Connection between steep radio spectral slopes and dust extinction in QSOs: evidence for outflow-driven shocks in dusty QSO

TL;DR

This study finds that dusty QSOs tend to have steeper radio spectral slopes and are likely in an earlier evolutionary phase with outflow-driven shocks affecting their dust and radio properties.

Contribution

It provides new evidence linking steep radio spectra and dust obscuration in QSOs, suggesting outflow-driven shocks as a key mechanism.

Findings

Dusty QSOs show higher fractions of steep radio spectra.

Non-dusty QSOs more often have peaked radio SEDs.

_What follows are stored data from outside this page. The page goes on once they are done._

(* ===== verification/Actor.v ===== *)
(** * Calls into the goroutine of a lifecycler: [sendToLifecyclerLoop] and
      [ChangeState] of [ring/lifecycler.go], [run] of [ring/basic_lifecycler.go]

    A caller hands a function to the loop over an unbuffered channel, unless the
    context of the service ends first, and waits for its result on another one.
    The state of the lifecycler and the functions are parameters. *)
From Stdlib Require Import ZArith Lia.
From stdpp Require Import base list option relations.
From S2P Require Import Prelude.

Section actor.
Context {S R : Type}.

(** where a caller is; [Returned None]: lifecycler not running *)
Inductive caller_pc := Entering | Selecting | AwaitReply | Returned (r : option R).
Record caller := mkCaller { c_fn : S → R * S; c_pc : caller_pc }.
(** the goroutine of the service: its loop waits for an event, runs the function of
    a caller, or sends the result *)
Inductive loop_pc := NotStarted | Waiting | Executing (i : nat) | Replying (i : nat) (r : R) | LoopEnded.
(** what changed the state: the function of a caller, or an event of the loop *)
Inductive change := ByCall (i : nat) | ByLoop (f : S → S).
Record actor := mkActor {
  sc : option bool;           (* [ServiceContext]: [nil], or whether it is done *)
  loop : loop_pc;
  callers : list caller;
  a_state : S;
  changes : list change
}.
Definition newActor (s : S) : actor := mkActor None NotStarted [] s [].
Definition set_pc (i : nat) (pc : caller_pc) (a : actor) : actor :=
  mkActor (sc a) (loop a) (alter (λ c, mkCaller (c_fn c) pc) i (callers a)) (a_state a) (changes a).
Definition set_loop (l : loop_pc) (a : actor) : actor := mkActor (sc a) l (callers a) (a_state a) (changes a).
Definition pc_of (i : nat) (a : actor) : option caller_pc := c_pc <$> callers a !! i.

Steep spectra in dusty QSOs imply outflow-driven shocks.

Abstract

Recent studies have found a striking positive correlation between the amount of dust obscuration and enhanced radio emission in quasi-stellar objects (QSOs). However, what causes this connection remains unclear. In this paper we analyse uGMRT Band-3 (400 MHz) and Band-4 (650 MHz) data of a sample of 38 $1.0 < z < 1.5$ QSOs with existing high-resolution $0.2''$ e-MERLIN 1.4 GHz imaging. In combination with archival radio data, we have constructed sensitive 4-5 band radio SEDs across 0.144-3 GHz to further characterize the radio emission in dusty QSOs. We find that the dusty QSOs (those with E(B-V) $> 0.1$ mag) are more likely to exhibit steep spectral slopes ($\alpha < -0.5$; $S_{\nu} \propto \nu^{\alpha}$) than the non-dusty QSOs (E(B-V) $< 0.1$ mag), with fractions of 46$\pm$12 and 12$\pm$4 per cent, respectively. A higher fraction of the non-dusty QSOs have peaked radio SEDs (48$\pm$9 per cent) compared to the dusty QSOs (23$\pm$8 per cent). We discuss the origin of the radio emission, finding that the majority of the peaked, predominantly non-dusty, QSOs have consistent sizes and luminosities with compact jetted radio galaxies. However, the connection between steepness and dust obscuration implies an outflow-driven shock origin for the enhanced radio more commonly found in dusty QSOs. These results add to the emerging picture whereby dusty QSOs are in an earlier blow-out phase, with shocks that heat and destroy the surrounding dust, eventually revealing a typical non-dusty QSO.